Dat is ergens ook logisch, vindt Meulemans. Ze wijst op een grote Amerikaanse studie die eerder dit jaar werd aangekondigd. Vijf jaar lang zullen wetenschappers bij tienduizend proefpersonen monitoren wat ze eten en hoe hun lichaam daarop reageert, door bijvoorbeeld hun bloedsuikerspiegel en microbioom te controleren. De onderzoekers zullen ook naar het DNA van de proefpersonen kijken, in de hoop meer te leren over welk voedingspatroon bij wie past. ‘Dergelijke grote en dure studies staan nog in de kinderschoenen’, zegt Meulemans. ‘De huidige stand van de wetenschap laat echt gepersonaliseerd voedingsadvies simpelweg nog niet toe.’

Een soortgelijke boodschap krijg ik van de Nederlandse geneticus Hidde Haisma (Rijksuniversiteit Groningen). Haisma werkt op dit moment mee aan een studie die probeert verbanden te leggen tussen de genen en fysieke eigenschappen van profvoetballers, in de hoop dat die kennis zal toelaten atleten beter te begeleiden. ‘Maar op dit moment is het nog te vroeg om aan zo’n test sterke conclusies te verbinden.’

Omgekeerd effect

Dat het nog te vroeg is om dit soort testen aan te bieden, daar is arts en Emma Health-oprichter Servaas Bingé het niet mee eens. ‘Wachten tot de kennis compleet is, staat de evolutie van de geneeskunde in de weg’, aldus Bingé. ‘Wij volgen de literatuur op en als inzichten veranderen, dan geven we die informatie aan onze klanten mee.’

Ook bij Bevoy zijn ze ervan overtuigd dat gezondheidszorg steeds gepersonaliseerder zal worden. ‘Uiteraard moet die wetenschap nog groeien, en daar dragen we graag ons steentje aan bij’, zegt oprichter Christophe Ballet. Ballet wijst erop dat de klassieke adviezen weliswaar bekend zijn, maar dat mensen ze zelden volgen. ‘Op basis van je DNA-analyse weet je welke risicofactoren jij extra in de gaten moet houden. Mettertijd zullen adviezen specifieker worden.’

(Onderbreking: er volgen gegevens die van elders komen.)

(** After the locks of the plans that were not produced are given back, those of the others remain. *)
Lemma locks_left c e worker plans g (s1 s2 s : gmap string rval) k :
  length g = length plans → NoDup (held c e worker plans).*1 → Forall (λ k, s !! k = None) (held c e worker plans).*1 →
  s1 !! k = (locks (held c e worker plans) ∪ s) !! k →
  (k ∉ (held c e worker (sel (negb <$> g) plans)).*1 → s2 !! k = s1 !! k) →
  (k ∈ (held c e worker (sel (negb <$> g) plans)).*1 → s2 !! k = None) →
  s2 !! k = (locks (held c e worker (sel g plans)) ∪ s) !! k.
Proof.
  intros Hg Hn Hfr H1 H2 H3. rewrite !held_sel in *. set (L := held c e worker plans) in *.
  rewrite Forall_forall in Hfr. assert (NoDup (sel g L).*1) as Hng.
  { rewrite <- sel_fmap. eapply sublist_NoDup; [done | apply sel_sublist]. }
  destruct (decide (k ∈ (sel (negb <$> g) L).*1)) as [Hk|Hk].
  - rewrite (H3 Hk). apply list_elem_of_fmap in Hk as ([k' j] & -> & Hk). cbn [fst].
    rewrite lookup_union_None_2; [done | |].
    + apply locks_none. intros ([k2 j2] & E & Hk2)%list_elem_of_fmap. by eapply (sel_split_keys fst g L).
    + apply Hfr, list_elem_of_fmap. exists (k', j). split; [done |]. eapply elem_of_sublist; [exact Hk | apply sel_sublist].
  - rewrite (H2 Hk), H1. rewrite !lookup_union.
    destruct (decide (k ∈ (sel g L).*1)) as [Hs|Hs].
    + apply list_elem_of_fmap in Hs as ([k' j] & -> & Hs). cbn [fst]. rewrite (locks_lookup (sel g L) k' j), (locks_lookup L k' j); [done | done | | done | done].
      eapply elem_of_sublist; [exact Hs | apply sel_sublist].
    + rewrite !locks_none; [done | done |]. intros ([k' j] & -> & Hl)%list_elem_of_fmap.
      assert (L = [] ∨ length g = length L) as [El | El] by (unfold L, held; destruct (is_uniq c e); [right; by rewrite length_fmap | by left]).
      { rewrite El in Hl. by apply not_elem_of_nil in Hl. }
      destruct (sel_or g L (k', j) El Hl) as [H|H]; [apply Hs | apply Hk]; apply list_elem_of_fmap; by exists (k', j).
Qed.

Section push.
Context (c : Client) (st : RedisStore) (t : Z) (hb : BatchHandle) (e : HandlerEntry) (worker : string).
Hypothesis store : cl_store c = Some st.
Hypothesis locker : cl_uniq c = Some t.

Notation lock_in plans := (λ k, k ∈ (held c e worker plans).*1).
(* ===== verification/LoopsProps.v ===== *)
(** The properties of the loops around the consumers: an offset is committed
    only when every record below it was handled, over whole runs of a consumer
    with restarts; the rebalance gate; restarts, the watchdog and health. *)
From S2P Require Import Prelude Redis Client Kafka Protocol Fairness Store Control Job Produce Consumers ConsumersProps Engine EngineProps Loops.

#[local] Arguments fetch_paused : simpl never.
#[local] Arguments position : simpl never.

(** ** A consumer over its whole life *)

(** Where the client fetches a partition next: SetOffsets moves it. *)
Definition after_seek (p : tp) (cur : Z) (c : kcall) : Z :=
  match c with SetOffsets m => default cur (m !! p) | _ => cur end.
Definition seek (p : tp) (cur : Z) (calls : list kcall) : Z := foldl (after_seek p) cur calls.

Definition of_part (p : tp) (recs : list krecord) : list krecord := filter (fun r => part_of r = p) recs.

(** The offset after the records of a partition that a poll returned. *)
Definition end_of (recs : list krecord) (p : tp) (cur : Z) : Z :=
  match last (of_part p recs) with Some r => kr_offset r + 1 | None => cur end.

(** A consumer: its client, where it fetches each partition next, what the
    broker has committed, and, as history, the records whose handler answered
    without an error. *)
Record consumer := mkConsumer {
  co_client : consumerClient; co_cursor : tp -> Z; co_committed : tp -> Z;
  co_fine : list krecord; co_sys : system
}.

Inductive turn :=
| PollTurn (r : round)        (* one pass of the loop *)
| TimerTurn (p : tp)          (* the timer of a deferred pause *)
| CommitTurn                  (* the client commits what is marked *)
| RestartTurn.                (* a new client takes over *)

Section life.
Context (topics : list string) (group : string) (retry : bool) (handle : krecord -> kio handled).

(** A new client fetches from what is committed. *)
Definition restart (st : consumer) (sy : system) : consumer :=
  mkConsumer (newGroupConsumerClient topics) (co_committed st) (co_committed st) (co_fine st) sy.

(** The records of a pass that are not held back by the pause switch. *)
Definition kept (r : round) (c : consumerClient) : list krecord :=
  (collectPollRecords (rd_paused r) (syncConsumptionFetchPause (rd_paused r) c) (rd_recs r)).2.

Definition take_turn (st : consumer) (t : turn) : consumer :=
  match t with
  | PollTurn r =>
      let '(sy, (c, _, e)) := poll_round group (consumer_process retry handle) r (co_client st) (co_sys st) in
      match e with
      | Returned _ => restart st sy
      | Running =>
          let sent := drop (length (cc_calls (co_client st))) (cc_calls c) in
          mkConsumer c (fun p => seek p (end_of (rd_recs r) p (co_cursor st p)) sent) (co_committed st)
            (co_fine st ++ fine_records handle ∅ (kept r (co_client st)) (co_sys st)) sy
      end
  | TimerTurn p => mkConsumer (clearDeferredPartitionPause (co_client st) p) (co_cursor st) (co_committed st)
                     (co_fine st) (co_sys st)
  | CommitTurn =>
      mkConsumer (co_client st) (co_cursor st)
        (fun p => default (co_committed st p) (position (cc_calls (co_client st)) p)) (co_fine st) (co_sys st)
  | RestartTurn => restart st (co_sys st)
  end.

Definition take_turns (st : consumer) (ts : list turn) : consumer := foldl take_turn st ts.

Context (log : tp -> list krecord).

(** What the broker gives: of a partition that is fetched, the records of its log
    from the cursor on, without a gap. *)
Definition polled (st : consumer) (r : round) : Prop :=
  ascending (rd_recs r)
  /\ forall p, of_part p (rd_recs r) <> [] ->
       fetch_paused (cc_calls (syncConsumptionFetchPause (rd_paused r) (co_client st))) p = false
       /\ Forall (fun x => x ∈ log p /\ co_cursor st p <= kr_offset x) (of_part p (rd_recs r))
       /\ forall x, x ∈ log p -> co_cursor st p <= kr_offset x < end_of (rd_recs r) p (co_cursor st p) ->
          x ∈ rd_recs r.

(** The hooks of this loop do nothing. *)
Definition valid_turn (st : consumer) (t : turn) : Prop :=
  match t with
  | PollTurn r => rd_prePoll r = id /\ rd_onPoll r = id /\ polled st r
  | _ => True
  end.

Fixpoint valid_turns (st : consumer) (ts : list turn) : Prop :=
  match ts with
  | [] => True
  | t :: ts => valid_turn st t /\ valid_turns (take_turn st t) ts
  end.

(** ** One batch *)

Hypothesis log_parts : forall p x, x ∈ log p -> part_of x = p.
Hypothesis pauses_positive : forall r sy, (handle r sy).2 <> Fine_ -> 0 < backoff_of retry (handle r sy).2.

(** Everything of the partition below [n] was handled and nothing from [n] on is
    marked. *)
Definition good (fine : list krecord) (calls : list kcall) (p : tp) (n : Z) : Prop :=
  (forall x, x ∈ log p -> kr_offset x < n -> x ∈ fine)
  /\ (forall y, position calls p = Some y -> y <= n).

(** The offset of the first record of the partition, or [d]. *)
Definition next_off (p : tp) (recs : list krecord) (d : Z) : Z :=
  match of_part p recs with r :: _ => kr_offset r | [] => d end.

Lemma of_part_cons (p : tp) (r : krecord) (recs : list krecord) :
  of_part p (r :: recs) = if decide (part_of r = p) then r :: of_part p recs else of_part p recs.
Proof. unfold of_part. rewrite filter_cons. by case_decide. Qed.

Lemma next_off_self (r : krecord) (recs : list krecord) (d : Z) : next_off (part_of r) (r :: recs) d = kr_offset r.
Proof. unfold next_off. by rewrite of_part_cons, decide_True. Qed.

Lemma next_off_other (p : tp) (r : krecord) (recs : list krecord) (d : Z) :
  part_of r <> p -> next_off p (r :: recs) d = next_off p recs d.
Proof. intros Hne. unfold next_off. by rewrite of_part_cons, decide_False. Qed.

(** Later records of a partition have larger offsets. *)
Lemma next_off_gt (r : krecord) (recs : list krecord) (d : Z) :
  ascending (r :: recs) -> kr_offset r < d -> kr_offset r < next_off (part_of r) recs d.
Proof.
  intros [_ Hlt]%StronglySorted_inv Hd. rewrite Forall_forall in Hlt. unfold next_off.
  destruct (of_part (part_of r) recs) as [|r' l] eqn:E; [done|].
  assert (r' ∈ of_part (part_of r) recs) as Hr' by (rewrite E; left).
  unfold of_part in Hr'. apply list_elem_of_filter in Hr' as [Hp Hr']. by apply Hlt.
Qed.

Lemma next_off_le (r : krecord) (recs : list krecord) (d : Z) :
  ascending recs -> r ∈ recs -> next_off (part_of r) recs d <= kr_offset r.
Proof.
  induction recs as [|r' recs IH]; intros Ha Hr; [by apply elem_of_nil in Hr|].
  destruct (decide (part_of r' = part_of r)) as [E|Hne].
  - rewrite <-E, next_off_self. apply elem_of_cons in Hr as [->|Hr]; [lia|].
    apply StronglySorted_inv in Ha as [_ Hlt]. rewrite Forall_forall in Hlt. specialize (Hlt r Hr E). lia.
  - rewrite next_off_other by done. apply StronglySorted_inv in Ha as [Ha _].
    apply elem_of_cons in Hr as [->|Hr]; [done|]. by apply IH.
Qed.

Lemma defer_rewinds (c : consumerClient) (r : krecord) (w : Z) :
  0 < w -> cc_deferredPaused c !! part_of r = None ->
  let c' := deferClientPartitionPause c r w in
  cc_calls c' = cc_calls c ++ [PausePartition (part_of r); SetOffsets {[part_of r := kr_offset r]}]
  /\ cc_deferredPaused c' = <[part_of r := kr_offset r]> (cc_deferredPaused c)
  /\ cc_partPaused c' = cc_partPaused c.
Proof.
  intros Hw Hd. unfold deferClientPartitionPause, pauseDeferredPartition.
  rewrite (proj2 (Z.leb_gt _ _)) by lia. rewrite Hd; cbn. by rewrite <-app_assoc.
Qed.

(** What a pass leaves of each partition: of one that was stopped, the offset it
    was rewound to; of another, the next record to come. *)
Definition covered (E : tp -> Z) (stopped : gset tp) (recs fine : list krecord) (calls : list kcall)
    (cur : tp -> Z) (p : tp) : Prop :=
  if decide (p ∈ stopped) then good fine calls p (cur p)
  else cur p = E p /\ good fine calls p (next_off p recs (E p))
       /\ (forall x, x ∈ log p -> next_off p recs (E p) <= kr_offset x < E p -> x ∈ recs).

Definition within (E : tp -> Z) (recs : list krecord) : Prop := Forall (fun r => kr_offset r < E (part_of r)) recs.

Lemma next_off_bound (E : tp -> Z) (recs : list krecord) (p : tp) : within E recs -> next_off p recs (E p) <= E p.
Proof.
  intros HE. unfold next_off. destruct (of_part p recs) as [|r l] eqn:Eo; [lia|].
  assert (r ∈ of_part p recs) as Hr by (rewrite Eo; left). apply list_elem_of_filter in Hr as [<- Hr].
  unfold within in HE. rewrite Forall_forall in HE. specialize (HE r Hr). lia.
Qed.

Lemma good_mono (fine fine' : list krecord) (calls : list kcall) (p : tp) (n : Z) :
  fine ⊆ fine' -> good fine calls p n -> good fine' calls p n.
Proof. intros Hs [H1 H2]. split; [|done]. intros x Hx Hn. apply Hs. by apply H1. Qed.

(** The head of the batch is handled. *)
Lemma covered_fine (E : tp -> Z) (stopped : gset tp) (r : krecord) (recs fine : list krecord)
    (calls : list kcall) (cur : tp -> Z) (p : tp) :
  ascending (r :: recs) -> within E (r :: recs) -> part_of r ∉ stopped ->
  covered E stopped (r :: recs) fine calls cur p ->
  covered E stopped recs (fine ++ [r]) (calls ++ [MarkCommit r]) cur p.
Proof.
  intros Ha [HE HEs]%Forall_cons Hs. pose proof (next_off_bound E recs (part_of r) HEs) as Hb.
  unfold covered. destruct (decide (p ∈ stopped)) as [Hp|Hp].
  { intros [H1 H2]. split; [set_solver|]. intros y. rewrite position_mark, decide_False by congruence. apply H2. }
  intros (Hc & [H1 H2] & H3). destruct (decide (part_of r = p)) as [<-|Hne].
  - rewrite next_off_self in *. pose proof (next_off_gt r recs _ Ha HE) as Hgt.
    assert (forall x, x ∈ log (part_of r) -> kr_offset r < kr_offset x < E (part_of r) -> x ∈ recs) as Hin.
    { intros x Hx Ho. destruct (proj1 (elem_of_cons _ _ _) (H3 x Hx ltac:(lia))) as [->|?]; [lia|done]. }
    split; [done|]. split; [split|].
    + intros x Hx Ho. destruct (decide (kr_offset x < kr_offset r)) as [Hlt|Hge]; [apply elem_of_app; left; by apply H1|].
      destruct (proj1 (elem_of_cons _ _ _) (H3 x Hx ltac:(lia))) as [->|Hxr]; [set_solver|].
      exfalso. pose proof (next_off_le x recs (E (part_of r)) (proj1 (StronglySorted_inv Ha)) Hxr) as Hle'.
      rewrite (log_parts _ _ Hx) in Hle'. lia.
    + intros y. rewrite position_mark, decide_True by done. intros [= <-].
      destruct (position calls (part_of r)) as [o|] eqn:Eo; [specialize (H2 o eq_refl)|]; lia.
    + intros x Hx Ho. apply Hin; [done|lia].
  - rewrite next_off_other in * by done. split; [done|]. split; [split|].
    + intros x Hx Ho. apply elem_of_app. left. by apply H1.
    + intros y. rewrite position_mark, decide_False by congruence. apply H2.
    + intros x Hx Ho. destruct (proj1 (elem_of_cons _ _ _) (H3 x Hx Ho)) as [->|?]; [|done].
      by rewrite (log_parts _ _ Hx) in Hne.
Qed.

Lemma position_pause (calls : list kcall) (p q : tp) : position (calls ++ [PausePartition q]) p = position calls p.
Proof. by rewrite position_app. Qed.

Lemma position_set (calls : list kcall) (p : tp) (m : gmap tp Z) :
  position (calls ++ [SetOffsets m]) p = match m !! p with Some o => Some o | None => position calls p end.
Proof. by rewrite position_app. Qed.

Lemma seek_rewind (p q : tp) (o cur : Z) :
  seek q cur [PausePartition p; SetOffsets {[p := o]}] = if decide (p = q) then o else cur.
Proof.
  unfold seek, foldl, after_seek. destruct (decide (p = q)) as [->|Hne];
    [by rewrite lookup_singleton_eq|by rewrite lookup_singleton_ne].
Qed.

Lemma position_rewind (calls : list kcall) (p q : tp) (o : Z) :
  position (calls ++ [PausePartition p; SetOffsets {[p := o]}]) q
  = if decide (p = q) then Some o else position calls q.
Proof.
  rewrite cons_middle, app_assoc, position_set, position_pause.
  destruct (decide (p = q)) as [->|Hne]; [by rewrite lookup_singleton_eq|by rewrite lookup_singleton_ne].
Qed.

(** The head of the batch is not handled: its partition is rewound to it. *)
Lemma covered_stop (E : tp -> Z) (stopped : gset tp) (r : krecord) (recs fine : list krecord)
    (calls : list kcall) (cur : tp -> Z) (p : tp) :
  part_of r ∉ stopped -> covered E stopped (r :: recs) fine calls cur p ->
  let sent := [PausePartition (part_of r); SetOffsets {[part_of r := kr_offset r]}] in
  covered E ({[part_of r]} ∪ stopped) recs fine (calls ++ sent) (fun q => seek q (cur q) sent) p.
Proof.
  intros Hs Hc sent. unfold covered in *. pose proof (seek_rewind (part_of r) p (kr_offset r) (cur p)) as Es. fold sent in Es. rewrite Es. clear Es. destruct (decide (part_of r = p)) as [<-|Hne].
  - rewrite decide_False in Hc by done. rewrite decide_True by set_solver.
    destruct Hc as (_ & [H1 H2] & _). rewrite next_off_self in *. split; [done|].
    intros y. unfold sent. rewrite position_rewind, decide_True by done. intros [= <-]. done.
  - assert (position (calls ++ sent) p = position calls p) as Hpos
      by (unfold sent; by rewrite position_rewind, decide_False).
    unfold good in *. rewrite Hpos. destruct (decide (p ∈ stopped)) as [Hp|Hp].
    + by rewrite decide_True by set_solver.
    + rewrite decide_False by set_solver. destruct Hc as (Hc & Hg & H3). rewrite next_off_other in * by done.
      destruct Hg as [H1 H2]. split_and!; [done..|].
      intros x Hx Ho. destruct (proj1 (elem_of_cons _ _ _) (H3 x Hx Ho)) as [->|?]; [|done].
      by rewrite (log_parts _ _ Hx) in Hne.
Qed.

(** The head of the batch is passed over: its partition was stopped before. *)
Lemma covered_skip (E : tp -> Z) (stopped : gset tp) (r : krecord) (recs fine : list krecord)
    (calls : list kcall) (cur : tp -> Z) (p : tp) :
  part_of r ∈ stopped -> covered E stopped (r :: recs) fine calls cur p ->
  covered E stopped recs fine calls cur p.
Proof.
  intros Hs. unfold covered. destruct (decide (p ∈ stopped)) as [|Hp]; [done|].
  assert (part_of r <> p) as Hne by congruence. rewrite next_off_other by done. intros (Hc & Hg & H3).
  split_and!; [done..|]. intros x Hx Ho. destruct (proj1 (elem_of_cons _ _ _) (H3 x Hx Ho)) as [->|?]; [|done].
  by rewrite (log_parts _ _ Hx) in Hne.
Qed.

Kan informatie over hun genen mensen motiveren om zich een gezonde levensstijl aan te meten? Een overzichtsstudie in het British Medical Journal besluit dat daar geen bewijs voor is. Mensen gingen door hun risicoprofiel niet minder roken, meer bewegen of gezonder eten. Meulemans waarschuwt voor het omgekeerde effect. ‘Mensen die zich beschermd wanen door ‘goede genen’ zouden net minder belang kunnen hechten aan de gangbare adviezen. Onterecht uiteraard.’

‘Voorlopig zijn onze klanten vooral mensen die al met gezondheid bezig zijn en nog meer willen weten’, zegt Bingé. ‘Mariette, 55 jaar oud en met een hoge cholesterol en hoog risico op diabetes, bereiken we nog niet. Maar het is eigen aan elke nieuwe technologie dat er early adopters zijn en er een kritische massa nodig is voor ze doorbreekt.’

‘Als zo’n test mensen die geld genoeg hebben ertoe kan aanzetten om zich aan de gangbare adviezen te houden, dan is dat prima’, vindt Meulemans. ‘Al is het zonde om daar zoveel voor te betalen.’ ‘Deze bedrijven misbruiken nieuwe kennis om de indruk te wekken dat ze een groot verschil kunnen maken voor hun klanten’, oordeelt Devroey. ‘Terwijl de meerwaarde voor je gezondheid, laat staan voor de volksgezondheid, erg beperkt is.’